About this task -
Restate the entries below without a single change.
####################
Definition p2 : PcState FeeLedger := Eval vm_compute in
  (dispatch (run_selected (fee_view 10) user (Some usd_token)) (mkPcState f1 100 [])).2.
Lemma p2_run : dispatch (run_selected (fee_view 10) user (Some usd_token)) (mkPcState f1 100 []) = (Done tt, p2).
Proof. vm_compute. reflexivity. Qed.
(** A charge and an attempt to clear at block 50: the preference holds. *)
Definition f6 : FpStorage FeeLedger := fee_run (fee_view 50) l3 (pc_storage p2).
Definition f7 : FpStorage FeeLedger := fee_run (fee_view 50) (LClear user 100 []) f6.
Lemma p2_cools : rtc (cooling user (cooldown_end 10)) (pc_storage p2) f7.
Proof.
  eapply rtc_l; [exists (fee_view 50), l3; split; [split; [by split|done]|done]|].
  apply rtc_once. exists (fee_view 50), (LClear user 100 []). by split_and!.
Qed.
Lemma cooldown_set : FeeTokenUpdateCooldown <> 0.
Proof. cbn. discriminate. Qed.
Example held_witness : UserFeeToken f7 !! user = Some usd_token.
Proof.
  exact (preference_held_for_cooldown (fee_view 10) user (Some usd_token) f1 100 [] p2 f7 cooldown_set
    p2_run p2_cools).
Defined.

(** The extrinsic knows no cooldown: the same user clears its preference in
    the block it set it. *)
Example extrinsic_ignores_cooldown :
  UserFeeToken (fee_run (fee_view 10) (LCall (SignedOrigin user) (CSetUserFeeToken None)) f2) !! user = None.
Proof. vm_compute. reflexivity. Qed.

(** ** The registry and BFC utility *)

Definition ag_registry : OrStorage := mkOrStorage ∅ {[usd_token := mkAggregatorInfo 60%N 8]} None [].
Definition ag_registry' : OrStorage := (set_asset_aggregator RootOrigin usd_token 61%N 8 ag_registry).2.
Lemma ag_write : rtc (aggregator_write usd_token) ag_registry ag_registry'.
Proof. apply rtc_once. by apply (aw_set _ RootOrigin usd_token 61%N 8). Qed.
Example decimals_stuck_witness : exists ag, Aggregators ag_registry' !! usd_token = Some ag /\ ag_decimal ag = 8.
Proof. exact (aggregator_decimals_stuck usd_token _ _ (mkAggregatorInfo 60%N 8) ag_write eq_refl). Defined.

(** An aggregator of 96 decimals makes the price, and so the charge, panic. *)
Definition wide_registry : OrStorage :=
  mkOrStorage {[OkAsset usd_token := 0%N]} {[usd_token := mkAggregatorInfo 60%N 96]} None [].
Example oversized_decimals_panic :
  (get_token_price_via_registry (mkFpView wide_registry 10 1000000 8%N 1) usd_token 0 f2).1 = Trap.
Proof. vm_compute. reflexivity. Qed.

Example oracle_roundtrip_witness : oracle_info_ok (price 7) /\
  oracle_info_return (encode_oracle_info (price 7) ++ [x00]) = Some (price 7).
Proof.
  split; [by vm_compute|]. apply (oracle_info_roundtrip (price 7) [x00]). by vm_compute.
Defined.

#[export] Instance utility_config : BfcUtilityConfig := {
  mintable_origin o := match o with RootOrigin => true | _ => false end;
  to_hex b _ := String.string_of_list_byte b
}.
#[export] Instance utility_currency : MintCurrency Z := { deposit_creating c _ v := (v, c + v); drop_minted _ c := c }.
Definition b0 : BuStorage Z := bu_genesis 5 0.
Definition b1 : BuStorage Z := (dispatch (run_bu_call RootOrigin (BCommunityProposal [x01])) b0).2.
Lemma bu1_steps : rtc (bu_step (C:=Z)) (bu_genesis 5 0) b1.
Proof. apply rtc_once. by exists RootOrigin, (BCommunityProposal [x01]). Qed.
Example numbered_witness : 0 <= 5 < u32_modulus /\ numbered 5 b1.
Proof. split; [done|]. exact (proposals_numbered 5 0 b1 ltac:(done) bu1_steps). Defined.

Definition b2 : BuStorage Z := (add_blocked_account RootOrigin 12%N b0).2.
Example blocked_witness : check_blocked_origin b2 (SignedOrigin 12%N) = inl BadSigner.
Proof.
  exact (proj1 (proj2 (blocked_account_is_stopped (EthCall:=unit) (Call:=unit) (Handle:=N) (Out:=unit)
    12%N b0 b2 eq_refl))).
Defined.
####################
Reply to the task -
Definition p2 : PcState FeeLedger := Eval vm_compute in
  (dispatch (run_selected (fee_view 10) user (Some usd_token)) (mkPcState f1 100 [])).2.
Lemma p2_run : dispatch (run_selected (fee_view 10) user (Some usd_token)) (mkPcState f1 100 []) = (Done tt, p2).
Proof. vm_compute. reflexivity. Qed.
(** A charge and an attempt to clear at block 50: the preference holds. *)
Definition f6 : FpStorage FeeLedger := fee_run (fee_view 50) l3 (pc_storage p2).
Definition f7 : FpStorage FeeLedger := fee_run (fee_view 50) (LClear user 100 []) f6.
Lemma p2_cools : rtc (cooling user (cooldown_end 10)) (pc_storage p2) f7.
Proof.
  eapply rtc_l; [exists (fee_view 50), l3; split; [split; [by split|done]|done]|].
  apply rtc_once. exists (fee_view 50), (LClear user 100 []). by split_and!.
Qed.
Lemma cooldown_set : FeeTokenUpdateCooldown <> 0.
Proof. cbn. discriminate. Qed.
Example held_witness : UserFeeToken f7 !! user = Some usd_token.
Proof.
  exact (preference_held_for_cooldown (fee_view 10) user (Some usd_token) f1 100 [] p2 f7 cooldown_set
    p2_run p2_cools).
Defined.

(** The extrinsic knows no cooldown: the same user clears its preference in
    the block it set it. *)
Example extrinsic_ignores_cooldown :
  UserFeeToken (fee_run (fee_view 10) (LCall (SignedOrigin user) (CSetUserFeeToken None)) f2) !! user = None.
Proof. vm_compute. reflexivity. Qed.

(** ** The registry and BFC utility *)

Definition ag_registry : OrStorage := mkOrStorage ∅ {[usd_token := mkAggregatorInfo 60%N 8]} None [].
Definition ag_registry' : OrStorage := (set_asset_aggregator RootOrigin usd_token 61%N 8 ag_registry).2.
Lemma ag_write : rtc (aggregator_write usd_token) ag_registry ag_registry'.
Proof. apply rtc_once. by apply (aw_set _ RootOrigin usd_token 61%N 8). Qed.
Example decimals_stuck_witness : exists ag, Aggregators ag_registry' !! usd_token = Some ag /\ ag_decimal ag = 8.
Proof. exact (aggregator_decimals_stuck usd_token _ _ (mkAggregatorInfo 60%N 8) ag_write eq_refl). Defined.

(** An aggregator of 96 decimals makes the price, and so the charge, panic. *)
Definition wide_registry : OrStorage :=
  mkOrStorage {[OkAsset usd_token := 0%N]} {[usd_token := mkAggregatorInfo 60%N 96]} None [].
Example oversized_decimals_panic :
  (get_token_price_via_registry (mkFpView wide_registry 10 1000000 8%N 1) usd_token 0 f2).1 = Trap.
Proof. vm_compute. reflexivity. Qed.

Example oracle_roundtrip_witness : oracle_info_ok (price 7) /\
  oracle_info_return (encode_oracle_info (price 7) ++ [x00]) = Some (price 7).
Proof.
  split; [by vm_compute|]. apply (oracle_info_roundtrip (price 7) [x00]). by vm_compute.
Defined.

#[export] Instance utility_config : BfcUtilityConfig := {
  mintable_origin o := match o with RootOrigin => true | _ => false end;
  to_hex b _ := String.string_of_list_byte b
}.
#[export] Instance utility_currency : MintCurrency Z := { deposit_creating c _ v := (v, c + v); drop_minted _ c := c }.
Definition b0 : BuStorage Z := bu_genesis 5 0.
Definition b1 : BuStorage Z := (dispatch (run_bu_call RootOrigin (BCommunityProposal [x01])) b0).2.
Lemma bu1_steps : rtc (bu_step (C:=Z)) (bu_genesis 5 0) b1.
Proof. apply rtc_once. by exists RootOrigin, (BCommunityProposal [x01]). Qed.
Example numbered_witness : 0 <= 5 < u32_modulus /\ numbered 5 b1.
Proof. split; [done|]. exact (proposals_numbered 5 0 b1 ltac:(done) bu1_steps). Defined.

Definition b2 : BuStorage Z := (add_blocked_account RootOrigin 12%N b0).2.
Example blocked_witness : check_blocked_origin b2 (SignedOrigin 12%N) = inl BadSigner.
Proof.
  exact (proj1 (proj2 (blocked_account_is_stopped (EthCall:=unit) (Call:=unit) (Handle:=N) (Out:=unit)
    12%N b0 b2 eq_refl))).
Defined.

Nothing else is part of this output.